Invité d’honneur de l’édition 2026 de la Journée mondiale de la marionnette, le célèbre marionnettiste malien Yaya Coulibaly a posé ses valises une partie de la semaine à Charleville-Mézières. L’occasion pour ce « globe-trotter marionnettiste », membre de la septième génération d’une famille où l’art se transmet de père en fils, de renouer avec une ville qu’il considère comme l’une de ses « villes natales ».
Retour aux sources
Yaya Coulibaly n’en est pas à son premier séjour ardennais. Dès 1988, il avait participé à une rencontre entre marionnettes européennes et africaines. Près de quarante ans plus tard, l’émotion reste intacte. « J’ai toujours un peu de nostalgie lorsque je viens ici », confie-t-il. Entre deux conférences — notamment à l’École supérieure nationale des arts de la marionnette (ESNAM) — et des rencontres avec des jeunes à Sedan ou à la médiathèque de la Ronde-Couture, il a pris le temps de savourer l’atmosphère locale : « Les gens sont très joviaux, c’est impressionnant de voir comment tous les habitants de la ville se connaissent. » Il avoue aussi un faible pour l’architecture, en particulier la place Ducale, et pour les frites ardennaises, qu’il évoque avec le sourire.

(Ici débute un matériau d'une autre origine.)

Lemma upcoming_amounts_present (d : Db) (u : string) (t0 : datetime) :
  events_ok d →
  Forall (fun c => is_Some (item_amount c))
    (item_of <$> Sql.upcoming_of u t0 (financial_records (tables d))).
Proof.
  intros Hd. apply Forall_fmap, Forall_forall. intros r Hr. cbn.
  unfold Sql.upcoming_of in Hr.
  apply (subseteq_take 10), elem_of_order_by_date, list_elem_of_In in Hr.
  apply List.filter_In in Hr as [Hin Hup].
  unfold events_ok in Hd. rewrite Forall_forall in Hd.
  apply list_elem_of_In in Hin. specialize (Hd r Hin).
  unfold Sql.is_upcoming in Hup. apply andb_prop in Hup as [Hup _].
  apply andb_prop in Hup as [_ Hty]. apply bool_decide_eq_true_1 in Hty.
  unfold event_ok in Hd. rewrite Hty in Hd.
  destruct (FinancialRecord.amount r); [eauto|].
  by rewrite andb_false_r in Hd.
Qed.

(** X6. On a served ledger a question with a valid payload is answered
    whenever its commit goes through, whatever the index and the advice
    backend do: the advice is the backend's or the fallback's, the
    envelope reports the balance read from the balance row, the number of
    upcoming commitments and the number of index matches (0 when the index
    raises), and one QUESTION event is appended. *)
Theorem question_is_answered_on_served_ledger (qs : list Request) (w : World)
    (user_id text : string) (payload : gmap string pyval) (q : QuestionData) :
  Schema.validate_question payload = inr q →
  commit_ok w 0 = true →
  let d := serve_all empty_db qs in
  let upcoming := item_of <$> Sql.upcoming_of user_id (now w) (financial_records (tables d)) in
  ∃ (total : float) (result : ProcessedResult),
    GeminiService.sum_amounts 0 upcoming = inr total
    ∧ Sql.run (_handle_question w user_id text payload) d
      = (inr result,
         {| tables :=
              {| financial_records :=
                   financial_records (tables d)
                   ++ [question_event (id_seq d + 1) user_id text (qd_question q)];
                 user_balances := user_balances (tables d) |};
            id_seq := id_seq d + 1 |})
    ∧ success result = true
    ∧ advice result
      = Some (match advice_backend w with
              | Some answer => answer
              | None => GeminiService.fallback_advice (read_balance d user_id) total
                          (qd_target_amount q)
              end)
    ∧ data result ≫= (.!! "current_balance") = Some (VFloat (read_balance d user_id))
    ∧ data result ≫= (.!! "upcoming_commitments_count")
      = Some (VInt (Z.of_nat (length upcoming)))
    ∧ data result ≫= (.!! "relevant_commitments_from_vector_db")
      = Some (VInt (Z.of_nat (match index_matches w with
                              | Some l => length l
                              | None => 0%nat
                              end))).
Proof.
  intros Hv Hc d upcoming.
  assert (Hd : events_ok d) by (apply serve_all_events_ok; constructor).
  destruct (sum_amounts_returns upcoming 0%float
              (upcoming_amounts_present d user_id (now w) Hd)) as [total Ht].
  exists total.
  assert (Hadv : GeminiService.generate_advice (advice_backend w) (qd_question q)
                   (read_balance d user_id) upcoming (qd_target_amount q)
                 = inr (match advice_backend w with
                        | Some answer => answer
                        | None => GeminiService.fallback_advice (read_balance d user_id)
                                    total (qd_target_amount q)
                        end)).
  { unfold GeminiService.generate_advice. rewrite Ht. cbn.
    by destruct (advice_backend w). }
  unfold _handle_question. rewrite Hv. run_handler.
  unfold PineconeService.query_relevant_commitments.
  fold upcoming. fold (read_balance d user_id).
  destruct (index_matches w) as [l|]; cbn; rewrite Hadv; cbn; rewrite Hc; cbn;
    (eexists; split; [exact Ht|]; split; [reflexivity|]; split; [reflexivity|];
     split; [reflexivity|]; cbn;
     split; [by simplify_map_eq|]; split; by simplify_map_eq).
Qed.

(** ** The commitment handler and its back-reference *)


(** ** Texts without a number on the fallback path *)

Lemma fallback_without_digit (text : string) :
  PyStr.has_digit text = false →
  GeminiService._fallback_classification text
  = inr (if PyStr.contains_any GeminiService.balance_words (PyStr.lower text)
         then {| input_type := BALANCE_UPDATE; confidence := 0.7;
                 extracted_data := {[ "balance" := VInt 0 ]} |}
         else if PyStr.contains_any GeminiService.question_words (PyStr.lower text)
         then {| input_type := QUESTION; confidence := 0.7;
                 extracted_data :=
                   <[ "question" := VStr text ]> {[ "target_amount" := VFloat 0 ]} |}
         else {| input_type := FINANCIAL_COMMITMENT; confidence := 0.6;
                 extracted_data :=
                   <[ "description" := VStr text ]>
                     (<[ "amount" := VInt 0 ]> {[ "date" := VNone ]}) |}).
Proof.
  intros Hd. unfold GeminiService._fallback_classification.
  rewrite (extract_amount_no_digit text Hd).
  by repeat destruct (PyStr.contains_any _ _).
Qed.

(** X10. When the classifier backend is down, a text that holds a balance word
    ("balance", "have", "now", "current") and no digit is taken as a
    balance update of 0: if the commit goes through, the request succeeds
    and the user's balance is overwritten with 0. *)
Theorem fallback_balance_without_number_sets_zero (w : World) (user_id text : string)
    (d : Db) :
  primary w = None →
  PyStr.has_digit text = false →
  PyStr.contains_any GeminiService.balance_words (PyStr.lower text) = true →
  commit_ok w 0 = true →
  ∃ (result : ProcessedResult) (d' : Db),
    Api.process_financial_input w user_id text d = (Ok200 result, d')
    ∧ message result = "Balance updated to $0.00"
    ∧ read_balance d' user_id = 0%float
    ∧ financial_records (tables d')
      = financial_records (tables d) ++ [balance_event (id_seq d + 1) user_id text 0].
Proof.
  intros Hp Hd Hw Hc.
  assert (Hcls : GeminiService.classify_and_extract (primary w) text
                 = inr {| input_type := BALANCE_UPDATE; confidence := 0.7;
                          extracted_data := {[ "balance" := VInt 0 ]} |}).
  { rewrite Hp. cbn. rewrite (fallback_without_digit text Hd), Hw. reflexivity. }
  assert (Hv : Schema.validate_balance {[ "balance" := VInt 0 ]}
               = inr {| bd_balance := 0 |}) by (vm_compute; reflexivity).
  unfold Api.process_financial_input.
  rewrite (process_input_routes _ _ _ _ _ Hcls). cbn [input_type extracted_data].
  unfold _handle_balance_update. rewrite Hv. run_handler.
  destruct (user_balances (tables d) !! user_id); cbn; rewrite Hc; cbn;
    eexists _, _; (split; [reflexivity|]); (split; [vm_compute; reflexivity|]);
    (split; [|reflexivity]); unfold read_balance; cbn; by rewrite lookup_insert_eq.
Qed.

(** X11. When the classifier backend is down, a text with no digit and none of
    the balance or question words is taken as a commitment of amount 0,
    which the validation refuses: the request fails with a 500 and the
    database is as before. *)
Theorem fallback_commitment_without_number_fails (w : World) (user_id text : string)
    (d : Db) :
  primary w = None →
  PyStr.has_digit text = false →
  PyStr.contains_any GeminiService.balance_words (PyStr.lower text) = false →
  PyStr.contains_any GeminiService.question_words (PyStr.lower text) = false →
  Api.process_financial_input w user_id text d = (Error500, d).
Proof.
  intros Hp Hd Hb Hq.
  assert (Hcls : GeminiService.classify_and_extract (primary w) text
                 = inr {| input_type := FINANCIAL_COMMITMENT; confidence := 0.6;
                          extracted_data :=
                            <[ "description" := VStr text ]>
                              (<[ "amount" := VInt 0 ]> {[ "date" := VNone ]}) |}).
  { rewrite Hp. cbn. rewrite (fallback_without_digit text Hd), Hb, Hq. reflexivity. }
  unfold Api.process_financial_input.
  rewrite (process_input_routes _ _ _ _ _ Hcls). cbn [input_type extracted_data].
  assert (Hv : Schema.validate_commitment
                 (<[ "description" := VStr text ]>
                    (<[ "amount" := VInt 0 ]> {[ "date" := VNone ]}))
               = inl (ValidationError "CommitmentData")).
  { unfold Schema.validate_commitment.
    rewrite lookup_insert_eq.
    rewrite (lookup_insert_ne _ "description" "amount") by discriminate.
    rewrite lookup_insert_eq. reflexivity. }
  unfold _handle_commitment. rewrite Hv. run_handler. by destruct d.
Qed.

(** ** The upcoming-commitments query *)

Lemma date_leb_total (a b : FinancialRecord.t) :
  Sql.date_leb a b = false → Sql.date_leb b a = true.
Proof.
  unfold Sql.date_leb.
  destruct (FinancialRecord.commitment_date a), (FinancialRecord.commitment_date b);
    try done.
  intros Hab. apply Z.leb_gt in Hab. apply Z.leb_le. lia.
Qed.

Lemma date_leb_trans (a b c : FinancialRecord.t) :
  Sql.date_leb a b = true → Sql.date_leb b c = true → Sql.date_leb a c = true.
Proof.
  unfold Sql.date_leb.
  destruct (FinancialRecord.commitment_date a), (FinancialRecord.commitment_date b),
    (FinancialRecord.commitment_date c); try done.
  intros Hab Hbc. apply Z.leb_le in Hab, Hbc. apply Z.leb_le. lia.
Qed.

Lemma insert_by_date_ascending (x : FinancialRecord.t) (l : list FinancialRecord.t) :
  dates_ascending l → dates_ascending (Sql.insert_by_date x l).
Proof.
  unfold dates_ascending. induction 1 as [|y l Hl IH Hy]; cbn.
  - repeat constructor.
  - destruct (Sql.date_leb x y) eqn:Hxy.
    + constructor; [by constructor|]. constructor; [exact Hxy|].
      eapply Forall_impl; [exact Hy|]. cbn. intros z Hz.
      by apply (date_leb_trans x y z).
    + constructor; [exact IH|]. apply Forall_forall. intros z Hz.
      apply elem_of_insert_by_date in Hz as [->|Hz]; [by apply date_leb_total|].
      rewrite Forall_forall in Hy. by apply Hy.
Qed.

Lemma order_by_date_ascending (l : list FinancialRecord.t) :
  dates_ascending (Sql.order_by_date l).
Proof.
  induction l as [|x l IH]; cbn; [constructor|]. by apply insert_by_date_ascending.
Qed.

Transmettre l’esprit de la marionnette
Devant les étudiants de l’ESNAM, celui qui se définit comme un « véritable marionnettiste, travaillant avec des marionnettes anciennes », a partagé une conviction forte : « On ne devient pas marionnettiste sur les bancs de l’école. » Pour lui, la formation ne suffit pas ; il faut aller à la rencontre du public, cultiver la solidarité et connaître l’histoire. « On ne peut pas parler de la marionnette si on ne la connaît pas. » Il les a exhortés à écouter leurs professeurs et tous les artistes qu’ils croisent, car il n’existe pas de méthode standard : « C’est la marionnette qui manipule le marionnettiste et pas l’inverse. »

Un appel pour un grand musée
Interrogé sur la visibilité de la marionnette à Charleville-Mézières, Yaya Coulibaly a été clair : « Pour une capitale mondiale, il y a encore du travail. » Il plaide pour la création d’un « très très grand musée dédié uniquement aux arts de la marionnette », capable d’attirer des visiteurs du monde entier. « J’espère que dans les dix prochaines années, j’aurai l’occasion de visiter ce musée ici », a-t-il lancé, esquissant un souhait pour l’avenir de la cité ardennaise.
La rue, espace vital du festival
À l’approche du Festival mondial des marionnettes, l’artiste insiste sur un point : la rue doit retrouver toute sa place. « Il faut que la marionnette revienne dans la rue ! Le Covid, c’est fini, la vie est dans la rue. » Si les salles restent importantes, c’est dans l’espace public que les marionnettistes peuvent toucher un public plus large, parfois des passants qui n’ont jamais vu de marionnettes. « C’est ça qui est beau », résume-t-il.
De nouvelles promesses
S’il évite de promettre ce qu’il ne peut tenir, Yaya Coulibaly a néanmoins émis le souhait de suivre les élèves de l’ESNAM « au moins une à deux fois dans l’année ». Un lien qui, espère-t-il, se renforcera avec le temps, pour continuer à faire vivre cette « joie de vivre » qu’il place au cœur de son métier de marionnettiste-citoyen.